◆ Entries shown:
(** ** Validation *)

(** Accepted, refused with an exception that names what was expected, or refused without one. *)
Inductive validation := Valid | Expecting (what : bytes) | Mismatch.

Definition expecting (ok : bool) (what : string) : validation := if ok then Valid else Expecting (bs what).

Definition same_type (t1 t2 : php_scylladb_type) : validation :=
  if php_scylladb_type_compare t1 t2 =? 0 then Valid else Mismatch.

Definition is_string (v : zval) : bool := match v with ZString _ => true | _ => false end.
Definition is_double (v : zval) : bool := match v with ZDouble _ => true | _ => false end.
Definition is_long (v : zval) : bool := match v with ZLong _ => true | _ => false end.
Definition is_bool (v : zval) : bool := match v with ZTrue | ZFalse => true | _ => false end.
Definition of_class (f : scalar_object -> bool) (v : zval) : bool := match v with ZScalar o => f o | _ => false end.

Definition php_scylladb_validate_object (object : zval) (type : php_scylladb_type) : validation :=
  match object with
  | ZNull => Valid
  | _ =>
    match type with
    | TScalar c =>
        if (c =? CASS_VALUE_TYPE_VARCHAR) || (c =? CASS_VALUE_TYPE_TEXT) || (c =? CASS_VALUE_TYPE_ASCII)
        then expecting (is_string object) "a string"
        else if c =? CASS_VALUE_TYPE_DOUBLE then expecting (is_double object) "a float"
        else if c =? CASS_VALUE_TYPE_INT then expecting (is_long object) "an int"
        else if c =? CASS_VALUE_TYPE_BOOLEAN then expecting (is_bool object) "a boolean"
        else if c =? CASS_VALUE_TYPE_FLOAT
        then expecting (of_class (fun o => match o with Float _ => true | _ => false end) object) "an instance of Cassandra\Float"
        else if (c =? CASS_VALUE_TYPE_COUNTER) || (c =? CASS_VALUE_TYPE_BIGINT)
        then expecting (of_class (fun o => match o with Bigint _ => true | _ => false end) object) "an instance of Cassandra\Bigint"
        else if c =? CASS_VALUE_TYPE_SMALL_INT
        then expecting (of_class (fun o => match o with Smallint _ => true | _ => false end) object) "an instance of Cassandra\Smallint"
        else if c =? CASS_VALUE_TYPE_TINY_INT
        then expecting (of_class (fun o => match o with Tinyint _ => true | _ => false end) object) "an instance of Cassandra\Tinyint"
        else if c =? CASS_VALUE_TYPE_BLOB
        then expecting (of_class (fun o => match o with Blob _ => true | _ => false end) object) "an instance of Cassandra\Blob"
        else if c =? CASS_VALUE_TYPE_DECIMAL
        then expecting (of_class (fun o => match o with Decimal _ _ => true | _ => false end) object) "an instance of Cassandra\Decimal"
        else if c =? CASS_VALUE_TYPE_DURATION
        then expecting (of_class (fun o => match o with Duration _ => true | _ => false end) object) "an instance of Cassandra\Duration"
        else if c =? CASS_VALUE_TYPE_TIMESTAMP
        then expecting (of_class (fun o => match o with Timestamp _ => true | _ => false end) object) "an instance of Cassandra\Timestamp"
        else if c =? CASS_VALUE_TYPE_DATE
        then expecting (of_class (fun o => match o with Date _ => true | _ => false end) object) "an instance of Cassandra\Date"
        else if c =? CASS_VALUE_TYPE_TIME
        then expecting (of_class (fun o => match o with Time _ => true | _ => false end) object) "an instance of Cassandra\Time"
        else if c =? CASS_VALUE_TYPE_UUID
        then expecting (of_class (fun o => match o with Uuid _ => true | _ => false end) object) "an instance of Cassandra\Uuid"
        else if c =? CASS_VALUE_TYPE_VARINT
        then expecting (of_class (fun o => match o with Varint _ => true | _ => false end) object) "an instance of Cassandra\Varint"
        else if c =? CASS_VALUE_TYPE_TIMEUUID
        then expecting (of_class (fun o => match o with Timeuuid _ => true | _ => false end) object) "an instance of Cassandra\Timeuuid"
        else if c =? CASS_VALUE_TYPE_INET
        then expecting (of_class (fun o => match o with Inet _ => true | _ => false end) object) "an instance of Cassandra\Inet"
        else Expecting (bs "a simple Cassandra value")
    | TMap _ _ => match object with ZMap t _ => same_type t type | _ => Expecting (bs "an instance of Cassandra\Map") end
    | TSet _ => match object with ZSet t _ => same_type t type | _ => Expecting (bs "an instance of Cassandra\Set") end
    | TCollection _ => match object with ZCollection t _ => same_type t type | _ => Expecting (bs "an instance of Cassandra\Collection") end
    | TTuple _ => match object with ZTuple t _ => same_type t type | _ => Expecting (bs "an instance of Cassandra\Tuple") end
    | TUserType _ _ _ =>
        match object with ZUserTypeValue t _ => same_type t type | _ => Expecting (bs "an instance of Cassandra\UserTypeValue") end
    | TCustom _ => Expecting (bs "a simple Cassandra value")
    end
  end.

◆ Task objective:
Once the line containing "if php_scylladb_type_compare t1" has been written out, please stop; every line before it, back to the first line of the records above, should be given exactly.

◆ Task result:
(** ** Validation *)

(** Accepted, refused with an exception that names what was expected, or refused without one. *)
Inductive validation := Valid | Expecting (what : bytes) | Mismatch.

Definition expecting (ok : bool) (what : string) : validation := if ok then Valid else Expecting (bs what).

Definition same_type (t1 t2 : php_scylladb_type) : validation :=
  if php_scylladb_type_compare t1 t2 =? 0 then Valid else Mismatch.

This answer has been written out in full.